ニュース・ブログ

ニュース・ブログ一覧技術情報の記事情報How a basic search engine algorithm works explained without math

How a basic search engine algorithm works explained without math

Algorithm

This article is written for beginners who want to understand how search algorithm works.

I am going to write about how Google’s search algorithm (PageRank) worked when it launched in 1998 without writing any codes or technical terms. So that it’s easier to understand.

This algorithm was so superior at that time that, although it launched four years after the first commercial search engine and already popular Lycos and AltaVista, it outperformed all of them in terms of search quality.

The Hyperlink Trick

You already know what a hyperlink is : it is a link on a web page that takes you to another web page when you click on it.

Hyperlinks are one of the most important tools used by search engines to perform ranking, and they are fundamental to Google’s PageRank technology. The first step in understanding PageRank is a simple idea we’ll call the hyperlink trick. This trick is most easily explained by an example.

Suppose you are interested in learning how to make scrambled eggs and you do a web search on that topic.

Now any real web search on scrambled eggs turns up millions of hits, but to keep things really simple, let’s imagine that only two pages come up -

Search results for scrambled eggs

Search results for scrambled eggs

one called “Ernie’s scrambled egg recipe” and the other called “Bert’s scrambled egg recipe.”
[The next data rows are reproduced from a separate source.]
(** * The ae event library and the adlist linked list of redis 2.8.14

    A shallow embedding of [src/ae.c] (the event loop: descriptor table,
    timers, dispatch) and of the list code of adlist.c (the second half of
    [src/ae.h]), with the properties of the specification proved about it.

    Conventions of the embedding.
    - C [int], [long], [long long] and [time_t] values are integers of [Z].
      The code only adds and subtracts small quantities on them; signed
      overflow has no defined behaviour in C and is not modelled.
    - A function pointer and a [void *] handle are addresses, integers of
      [Z]; the null pointer is [0].  What a callback does when it is called
      is given by an interpretation of the addresses (section variables).
    - The array [events] is a list indexed by the descriptor.  Reading or
      writing a slot outside the array has no defined behaviour in C: the
      model leaves the array as it is there, and the theorems are stated
      for descriptors inside the array.
    - The readiness backend (ae_epoll.c and the like) is not part of the
      sources: whether one of its calls succeeds is an input of the
      operation, and the private block [apidata] is the log of the calls
      it accepted.
    - [zmalloc] is not part of the sources either: whether an allocation
      succeeds is an input of the operation. *)

From stdpp Require Import gmap list.
From Stdlib Require Import ZArith Lia.

Open Scope Z_scope.

(** ** Constants of ae.h *)

Definition AE_OK : Z := 0.
Definition AE_ERR : Z := -1.

Definition AE_NONE : Z := 0.
Definition AE_READABLE : Z := 1.
Definition AE_WRITABLE : Z := 2.

Definition AE_FILE_EVENTS : Z := 1.
Definition AE_TIME_EVENTS : Z := 2.
Definition AE_ALL_EVENTS : Z := Z.lor AE_FILE_EVENTS AE_TIME_EVENTS.
Definition AE_DONT_WAIT : Z := 4.

Definition AE_NOMORE : Z := -1.

(** The null pointer. *)
Definition NULL : Z := 0.

(** ** Data model of ae.h *)

(** [struct aeFileEvent]. *)
Record aeFileEvent := mkFileEvent {
  mask : Z;
  rfileProc : Z;
  wfileProc : Z;
  clientData : Z
}.

(** [struct aeTimeEvent]; the [next] pointer is the tail of the list the
    record is stored in. *)
Record aeTimeEvent := mkTimeEvent {
  te_id : Z;
  when_sec : Z;
  when_ms : Z;
  timeProc : Z;
  finalizerProc : Z;
  te_clientData : Z
}.

(** [struct aeFiredEvent]. *)
Record aeFiredEvent := mkFired {
  fired_fd : Z;
  fired_mask : Z
}.

(** A call accepted by the readiness backend. *)
Inductive apiCall :=
| ApiAddEvent (fd m : Z)
| ApiDelEvent (fd m : Z)
| ApiResize (n : Z).

(** [struct aeEventLoop]. *)
Record aeEventLoop := mkLoop {
  maxfd : Z;
  setsize : Z;
  timeEventNextId : Z;
  lastTime : Z;
  events : list aeFileEvent;
  fired : list aeFiredEvent;
  timeEventHead : list aeTimeEvent;
  stop : Z;
  apidata : list apiCall;
  beforesleep : Z
}.

#[global] Instance aeFileEvent_eq_dec : EqDecision aeFileEvent.
Proof. solve_decision. Defined.
#[global] Instance aeTimeEvent_eq_dec : EqDecision aeTimeEvent.
Proof. solve_decision. Defined.
#[global] Instance aeFiredEvent_eq_dec : EqDecision aeFiredEvent.
Proof. solve_decision. Defined.
#[global] Instance apiCall_eq_dec : EqDecision apiCall.
Proof. solve_decision. Defined.
#[global] Instance aeEventLoop_eq_dec : EqDecision aeEventLoop.
Proof. solve_decision. Defined.

(** Assignments to one field. *)
Definition set_mask (m : Z) (fe : aeFileEvent) : aeFileEvent :=
  mkFileEvent m (rfileProc fe) (wfileProc fe) (clientData fe).
Definition set_rfileProc (p : Z) (fe : aeFileEvent) : aeFileEvent :=
  mkFileEvent (mask fe) p (wfileProc fe) (clientData fe).
Definition set_wfileProc (p : Z) (fe : aeFileEvent) : aeFileEvent :=
  mkFileEvent (mask fe) (rfileProc fe) p (clientData fe).
Definition set_clientData (d : Z) (fe : aeFileEvent) : aeFileEvent :=
  mkFileEvent (mask fe) (rfileProc fe) (wfileProc fe) d.

Definition set_maxfd (v : Z) (l : aeEventLoop) : aeEventLoop :=
  mkLoop v (setsize l) (timeEventNextId l) (lastTime l) (events l) (fired l)
         (timeEventHead l) (stop l) (apidata l) (beforesleep l).
Definition set_setsize (v : Z) (l : aeEventLoop) : aeEventLoop :=
  mkLoop (maxfd l) v (timeEventNextId l) (lastTime l) (events l) (fired l)
         (timeEventHead l) (stop l) (apidata l) (beforesleep l).
Definition set_timeEventNextId (v : Z) (l : aeEventLoop) : aeEventLoop :=
  mkLoop (maxfd l) (setsize l) v (lastTime l) (events l) (fired l)
         (timeEventHead l) (stop l) (apidata l) (beforesleep l).
Definition set_lastTime (v : Z) (l : aeEventLoop) : aeEventLoop :=
  mkLoop (maxfd l) (setsize l) (timeEventNextId l) v (events l) (fired l)
         (timeEventHead l) (stop l) (apidata l) (beforesleep l).
Definition set_events (v : list aeFileEvent) (l : aeEventLoop) : aeEventLoop :=
  mkLoop (maxfd l) (setsize l) (timeEventNextId l) (lastTime l) v (fired l)
         (timeEventHead l) (stop l) (apidata l) (beforesleep l).
Definition set_fired (v : list aeFiredEvent) (l : aeEventLoop) : aeEventLoop :=
  mkLoop (maxfd l) (setsize l) (timeEventNextId l) (lastTime l) (events l) v
         (timeEventHead l) (stop l) (apidata l) (beforesleep l).
Definition set_timeEventHead (v : list aeTimeEvent) (l : aeEventLoop) : aeEventLoop :=
  mkLoop (maxfd l) (setsize l) (timeEventNextId l) (lastTime l) (events l) (fired l)
         v (stop l) (apidata l) (beforesleep l).
Definition set_stop (v : Z) (l : aeEventLoop) : aeEventLoop :=
  mkLoop (maxfd l) (setsize l) (timeEventNextId l) (lastTime l) (events l) (fired l)
         (timeEventHead l) v (apidata l) (beforesleep l).
Definition set_apidata (v : list apiCall) (l : aeEventLoop) : aeEventLoop :=
  mkLoop (maxfd l) (setsize l) (timeEventNextId l) (lastTime l) (events l) (fired l)
         (timeEventHead l) (stop l) v (beforesleep l).
Definition set_beforesleep (v : Z) (l : aeEventLoop) : aeEventLoop :=
  mkLoop (maxfd l) (setsize l) (timeEventNextId l) (lastTime l) (events l) (fired l)
         (timeEventHead l) (stop l) (apidata l) v.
Pages with hyperlink to recipes

Pages with hyperlink to recipes

Also imagine that there are four pages on the entire web that link to either of our two scrambled egg recipes. So there are total four hyperlinks for these two recipes.
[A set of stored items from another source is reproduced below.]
(** * ePMP configuration and check routines of OpenTitan, embedded in Rocq

    The development follows two libraries of the repository:

    - [sw/device/lib/runtime/epmp.h], the region-configuration interface
      (entry encodings OFF, TOR, NA4 and NAPOT and their decoder);
    - [sw/device/silicon_creator/lib/epmp/epmp.c] and [.../epmp/test.c],
      the mask ROM check of the live PMP registers against a shadow state
      and the unlocking of the test-status window;
    - the retention SRAM driver of [sw/device/silicon_creator/lib/drivers]
      ([retention_sram_scramble]) and its functional test
      ([retention_sram_functest.c]): the request to scramble the retention
      SRAM and the check that the scrambling took place.

    Machine words are integers in [Z] with the wrap-around written out,
    C arrays are lists read and updated by index, and the control and
    status registers are a register file threaded through a state monad
    that also records every access. *)

From Stdlib Require Import ZArith Lia Bool List.
From stdpp Require Import base list strings.
Import ListNotations.

Local Open Scope Z_scope.

(** ** Machine integers and arrays *)

(** [uint32_t] and [uintptr_t] are 32 bits wide on the target (RV32). *)
Definition UINT32_MOD : Z := 2 ^ 32.

Definition to_uint32 (z : Z) : Z := z mod UINT32_MOD.

(** Reading element [i] of a C array held as a list. *)
Definition array_get (a : list Z) (i : nat) : Z := default 0 (a !! i).

(** Writing element [i] of a C array held as a list. *)
Definition array_set (a : list Z) (i : nat) (v : Z) : list Z := <[i := v]> a.

(** ** Part I: the runtime library, [sw/device/lib/runtime/epmp.h] *)

Module Runtime.

(** EPMP constants. *)
Definition kEpmpGranularity : Z := 0.

Definition kEpmpNumRegions : nat := 16.

(** EPMP state: a copy of the configuration bytes and address words. *)
Record epmp_state_t : Type := {
  pmpcfg : list Z;
  pmpaddr : list Z
}.

(** EPMP entry permissions. *)
Inductive epmp_permissions_t : Set :=
| kEpmpPermissionsUnlockedMachineAllUserNone
| kEpmpPermissionsUnlockedMachineAllUserExecute
| kEpmpPermissionsUnlockedMachineAllUserRead
| kEpmpPermissionsUnlockedMachineAllUserReadExecute
| kEpmpPermissionsUnlockedMachineAllUserReadWrite
| kEpmpPermissionsUnlockedMachineAllUserAll
| kEpmpPermissionsLockedMachineNoneUserNone
| kEpmpPermissionsLockedMachineExecuteUserExecute
| kEpmpPermissionsLockedMachineReadUserRead
| kEpmpPermissionsLockedMachineReadExecuteUserReadExecute
| kEpmpPermissionsLockedMachineReadWriteUserReadWrite
| kEpmpPermissionsLockedMachineAllUserAll.

(** EPMP region specification: byte addresses, [start] and [end]. *)
Record epmp_region_t : Type := {
  start : Z;
  end_ : Z
}.

(** EPMP entry index ([uint32_t]); entries must be below
    [kEpmpNumRegions]. *)
Definition epmp_entry_t : Set := nat.

(** EPMP generic status codes. *)
Inductive epmp_result_t : Set :=
| kEpmpOk
| kEpmpError
| kEpmpBadArg.

(** EPMP configuration status codes. *)
Inductive epmp_entry_configure_result_t : Set :=
| kEpmpRegionConfigureOk
| kEpmpRegionConfigureError
| kEpmpRegionConfigureBadArg
| kEpmpRegionConfigureBadRegion
| kEpmpRegionConfigureConflict.

(** EPMP set result. *)
Inductive epmp_set_result_t : Set :=
| kEpmpSetOk
| kEpmpSetError
| kEpmpSetBadArg
| kEpmpSetMismatch.

(** The integer value of each enumerator, as the C declarations fix it:
    the first three of every enumeration are set equal to [kEpmpOk],
    [kEpmpError] and [kEpmpBadArg]; the ones after count on from there. *)
Definition epmp_result_value (r : epmp_result_t) : Z :=
  match r with
  | kEpmpOk => 0
  | kEpmpError => 1
  | kEpmpBadArg => 2
  end.

Definition epmp_entry_configure_result_value
  (r : epmp_entry_configure_result_t) : Z :=
  match r with
  | kEpmpRegionConfigureOk => epmp_result_value kEpmpOk
  | kEpmpRegionConfigureError => epmp_result_value kEpmpError
  | kEpmpRegionConfigureBadArg => epmp_result_value kEpmpBadArg
  | kEpmpRegionConfigureBadRegion => epmp_result_value kEpmpBadArg + 1
  | kEpmpRegionConfigureConflict => epmp_result_value kEpmpBadArg + 2
  end.

Definition epmp_set_result_value (r : epmp_set_result_t) : Z :=
  match r with
  | kEpmpSetOk => epmp_result_value kEpmpOk
  | kEpmpSetError => epmp_result_value kEpmpError
  | kEpmpSetBadArg => epmp_result_value kEpmpBadArg
  | kEpmpSetMismatch => epmp_result_value kEpmpBadArg + 1
  end.

(** The addressing mode of an entry (field A of a configuration byte). *)
Inductive epmp_address_mode_t : Set :=
| kEpmpModeOff
| kEpmpModeTor
| kEpmpModeNa4
| kEpmpModeNapot.

(** Modelled from the spec: the layout of a configuration byte, which the
    sources (header only) do not define.  The addressing mode sits in bits
    3 to 4 and the read, write and execute flags in bits 0 to 2, as in the
    tables of the header ([0b0001111] for TOR with all permissions).  The
    lock flag is bit 7, the position the spec gives it; the tables of the
    header print seven binary digits only and show it as their leading
    digit. *)
Definition EPMP_CFG_R : Z := 1.
Definition EPMP_CFG_W : Z := 2.
Definition EPMP_CFG_X : Z := 4.
Definition EPMP_CFG_L : Z := 128.
Definition EPMP_CFG_A_SHIFT : Z := 3.
Definition EPMP_CFG_A_MASK : Z := 3.

Definition mode_value (a : epmp_address_mode_t) : Z :=
  match a with
  | kEpmpModeOff => 0
  | kEpmpModeTor => 1
  | kEpmpModeNa4 => 2
  | kEpmpModeNapot => 3
  end.

(** Modelled from the spec: the flags L, R, W and X that the header lists
    for each permission ([LRWX = 0b....]), placed in a configuration
    byte. *)
Definition permissions_bits (p : epmp_permissions_t) : Z :=
  match p with
  | kEpmpPermissionsUnlockedMachineAllUserNone => 0
  | kEpmpPermissionsUnlockedMachineAllUserExecute => EPMP_CFG_X
  | kEpmpPermissionsUnlockedMachineAllUserRead => EPMP_CFG_R
  | kEpmpPermissionsUnlockedMachineAllUserReadExecute =>
      Z.lor EPMP_CFG_R EPMP_CFG_X
  | kEpmpPermissionsUnlockedMachineAllUserReadWrite =>
      Z.lor EPMP_CFG_R EPMP_CFG_W
  | kEpmpPermissionsUnlockedMachineAllUserAll =>
      Z.lor EPMP_CFG_R (Z.lor EPMP_CFG_W EPMP_CFG_X)
  | kEpmpPermissionsLockedMachineNoneUserNone => EPMP_CFG_L
  | kEpmpPermissionsLockedMachineExecuteUserExecute =>
      Z.lor EPMP_CFG_L EPMP_CFG_X
  | kEpmpPermissionsLockedMachineReadUserRead =>
      Z.lor EPMP_CFG_L EPMP_CFG_R
  | kEpmpPermissionsLockedMachineReadExecuteUserReadExecute =>
      Z.lor EPMP_CFG_L (Z.lor EPMP_CFG_R EPMP_CFG_X)
  | kEpmpPermissionsLockedMachineReadWriteUserReadWrite =>
      Z.lor EPMP_CFG_L (Z.lor EPMP_CFG_R EPMP_CFG_W)
  | kEpmpPermissionsLockedMachineAllUserAll =>
      Z.lor EPMP_CFG_L (Z.lor EPMP_CFG_R (Z.lor EPMP_CFG_W EPMP_CFG_X))
  end.

(** Modelled from the spec: packing and unpacking of a configuration byte
    (the pair of functions the codec is built on). *)
Definition pmpcfg_encode (a : epmp_address_mode_t) (p : epmp_permissions_t) : Z :=
  Z.lor (Z.shiftl (mode_value a) EPMP_CFG_A_SHIFT) (permissions_bits p).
The question is, which of the two hits should be ranked higher, Bert’s recipe or Ernie’s?

As humans, it’s not much trouble for us to read the pages that link to the two recipes and make a judgment call. But computers are not good at understanding what a web page actually means. So they can’t rank it like how a human ranks a web page.

On the other hand, computers are excellent at counting things. So one simple approach is to simply count the number of pages that link to each of the recipes - in this case, one for Ernie, and three for Bert - and rank the recipes according to how many incoming links they have.

Of course, this approach is not nearly as accurate as having a human read all the pages and determine a ranking manually, but it is nevertheless a useful technique.

It turns out that, if you have no other information, the number of incoming links that a web page has can be a helpful indicator of how useful, or “authoritative,” the page is likely to be.

In this case, the score is Bert 3, Ernie 1, so Bert’s page gets ranked above Ernie’s when the search engine’s results are presented to the user.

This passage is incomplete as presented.